Mechanical Reliability

The third stage was the development of a theory of mechanical reliability, which grew naturally out of the study of mechanical systems subject to uncertainties. Traditionally, reliability has been studied using probabilistic tools, focussing on the question: what is the probability of mission accomplishment? However, many of the uncertainties in mechanical systems – geometrical imperfections, time-varying loads, material properties – arise due to unfamiliar environments, new materials or new uses of existing technology. Probability distributions can describe these uncertainties, but verifying a probability distribution may be arduous, and the subsequent analysis can also be very difficult. The disparity between what is known and what needs to be known is an information-gap, and by this time, the info-gap methodology for modelling and managing uncertainty was well developed, and ready to be extended to the field of reliability. The designer needs to choose between design alternatives in order to confidently satisfy performance specifications. The basic info-gap robustness question is: how wrong can the models and data be, and the design in question will still satisfy the performance requirements? A design which performs adequately over a large range of error is preferred over a design which performs adequately only if the design-base knowledge is nearly correct. Large robustness suggests more confidence in the design. In this way the info-gap robustness leads to a prioritization of the design options. Furthermore, this can be done without knowing a probability distribution.

(Ben-Haim, 1996)
Y. Ben-Haim, 1996, Robust Reliability in the Mechanical Sciences, Springer-Verlag, ISBN 3-540-61058-8.


Robust reliability is a new non-probabilistic theory of reliability of mechanical systems. It is based on convex information-gap models of uncertainty which express the gap between what is known and what needs to be known. Robust reliability is particularly suited to the types of fragmentary information characteristic of mechanical systems and structures.
The book is designed as an upper-level undergraduate or first-year graduate text of robust reliability of mechanical systems. It gives the student or engineer a working knowledge of robust reliability which will enable him to analyse the reliability of mechanical systems. Each chapter is introduced with a brief conceptual survey of the main ideas, which are then developed through examples. Problems at the end of each chapter give the reader the opportunity to strengthen his understanding.
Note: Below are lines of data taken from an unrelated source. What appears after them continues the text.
(** X11: no write request takes a claim back.  Whatever the body of the
    request, a row whose flag read as claimed before [doPost] reads as
    claimed after it. *)
Theorem X11_doPost_never_unclaims
        (e : Event) (w : World) (sh : Sheet) (row : Z) :
  sheets w !! SHEET_NAME = Some sh ->
  isClaimed (cell sh row 6) = true ->
  isClaimed (cell (the_sheet (snd (doPost e w)) SHEET_NAME) row 6) = true.
Proof.
  intros Hsh Hclaimed.
  assert (Hsame : isClaimed (cell (the_sheet w SHEET_NAME) row 6) = true)
    by (unfold the_sheet; by rewrite Hsh).
  destruct (run_doPost e w) as [(data & status & ->) | [-> | (r & c & ->)]];
    [done | done |].
  pose proof (claimed_is_monotonic w sh r c row Hsh Hclaimed) as Hmono.
  unfold claim_response.
  by destruct (claimItem r c w) as [[result|message|] w'].
Qed.

(** X12: [doPost] never throws.  It returns a response of the JSON content
    type for every body that does not parse, for every body that parses to
    something else than a claim request, and for every claim request with an
    integer [rowIndex] and a scalar [claimedBy], whatever the store holds.
    The requests left, claim requests with another [rowIndex] or
    [claimedBy], are the ones outside the model. *)
Theorem X12_doPost_never_throws (e : Event) (w : World) :
  if modelled_request e
  then exists (out : TextOutput) (w' : World),
         doPost e w = (Returns out, w') /\ mimeType out = JSON
  else doPost e w = (Unmodelled, w).
Proof.
  unfold modelled_request.
  destruct (JSON_parse (contents (postData e))) as [message|params] eqn:Hparse.
  { rewrite (run_doPost_malformed _ _ _ Hparse). by eexists _, _. }
  destruct params as [v| |fields].
  - unfold doPost, try_catch, bind. rewrite Hparse.
    destruct v; by eexists _, _.
  - unfold doPost, try_catch, bind. rewrite Hparse. by eexists _, _.
  - destruct (is_claim (field fields "action")) eqn:Hclaim; cbn [negb orb].
    + apply is_claim_true in Hclaim.
      destruct (field fields "rowIndex") as [[| | |n| |]| |] eqn:Hrow;
        destruct (field fields "claimedBy") as [c| |] eqn:Hby;
        cbv beta iota;
        try (unfold doPost, try_catch, bind; rewrite Hparse; unfold ret at 1;
             unfold get_property, ret; by rewrite ?Hclaim, ?Hrow, ?Hby).
      rewrite (run_doPost_claim _ _ _ _ _ Hparse Hclaim Hrow Hby).
      pose proof (claimItem_modelled w n c) as Hmod. unfold claim_response.
      destruct (claimItem n c w) as [[result|message|] w']; simpl in *;
        [by eexists _, _ | by eexists _, _ | done].
    + unfold doPost, try_catch, bind. rewrite Hparse. unfold ret at 1.
      unfold get_property, ret. rewrite Hclaim. by eexists _, _.
Qed.

(** X13: a claim request for a row below 2 or past the last row is answered
    with the body [{ error: "Invalid row index" }], and the store is left as
    it was. *)
Theorem X13_doPost_invalid_row
        (e : Event) (w : World) (sh : Sheet) (fields : list (string * Data))
        (rowIndex : Z) (claimedBy : Value) :
  JSON_parse (contents (postData e)) = inr (DObj fields) ->
  field fields "action" = DVal (VStr "claim") ->
  field fields "rowIndex" = DVal (VNum rowIndex) ->
  field fields "claimedBy" = DVal claimedBy ->
  sheets w !! SHEET_NAME = Some sh ->
  rowIndex < 2 \/ rowIndex > last_row sh ->
  doPost e w =
  (Returns (createJsonResponse (error_body "Invalid row index") 500), w).
Proof.
  intros Hparse Haction Hrow Hby Hsh Hout.
  rewrite (run_doPost_claim _ _ _ _ _ Hparse Haction Hrow Hby).
  by rewrite (run_claimItem _ _ _ _ Hsh), (out_of_range _ _ Hout).
Qed.

(** X14: a claim request for a row between 2 and the last row is answered
    with the result of [claimItem], success or 'Item already claimed'
    according to the flag of the row, and in both cases the flag of the row
    reads as claimed after the request. *)
Theorem X14_doPost_claims_the_row
        (e : Event) (w : World) (sh : Sheet) (fields : list (string * Data))
        (rowIndex : Z) (claimedBy : Value) :
  JSON_parse (contents (postData e)) = inr (DObj fields) ->
  field fields "action" = DVal (VStr "claim") ->
  field fields "rowIndex" = DVal (VNum rowIndex) ->
  field fields "claimedBy" = DVal claimedBy ->
  sheets w !! SHEET_NAME = Some sh ->
  2 <= rowIndex <= last_row sh ->
  exists w' : World,
    doPost e w =
    (Returns (createJsonResponse
                (if isClaimed (cell sh rowIndex 6)
                 then claim_result false "Item already claimed"
                 else claim_result true "Item claimed successfully") 200), w') /\
    isClaimed (cell (the_sheet w' SHEET_NAME) rowIndex 6) = true.
Proof.
  intros Hparse Haction Hrow Hby Hsh Hrange.
  rewrite (run_doPost_claim _ _ _ _ _ Hparse Haction Hrow Hby).
  rewrite (run_claimItem _ _ _ _ Hsh), (in_range _ _ Hrange).
  destruct (isClaimed (cell sh rowIndex 6)) eqn:Hflag; eexists; (split; [reflexivity|]).
  - unfold the_sheet. by rewrite Hsh.
  - by rewrite the_sheet_insert, claimed_sheet_flag.
Qed.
Chapter 1: Preview of Robust Reliability
Chapter 2: Convexity and Uncertainty
Chapter 3: Robust Reliability of Static Systems
Chapter 4: Robust Reliability of Time-Varying Systems
Chapter 5: Fault Diagnosis, System Identification and Reliability Testing
Chapter 6: Reliability of Mathematical Models
Chapter 7: Convex and Probabilistic Models of Uncertainty
Chapter 8: Robust Reliability and the Poisson Process
Chapter 9: Last But Not Final

From Reviews of Robust Reliability in the Mechanical Sciences

“The book may be well recommended to all scientists, practicing engineers and students who are interested in reliability of mechanical systems.” Prof. L.Fryba, Czech Academy of Sciences. From Journal of Sound and Vibration.
“[A] particularly strong feature of the book is its extensive discussion of the motivation for developing robust reliability as a powerful alternative to the classical reliability theory.” Prof. George J. Klir, Binghamton University — SUNY. From International Journal of General Systems.

“Ben-Haim’s stimulating and elegantly written book should make it possible to develop pilot applications for testing and assessment by potential users — designers, code writers, insurers, and regulatory agencies. Given the incontestable limitations of other approaches, the approach developed by Ben-Haim should, in my opinion, be given thoughtful and informed consideration as a possibly useful complementary tool for investigating selected structural reliability problems.” Dr. Emil Simiu, NIST Fellow, National Institute of Standards and Technology. From Structural Safety.

“Robust reliability methods are very useful for problems in which little information is available … [which] is the case with many real life problems. Therefore, every reliability engineer should have these methods handy in his toolbox.” Prof. E. Nikolaides, Virginia Polytechnic Institute. From Structural Optimization.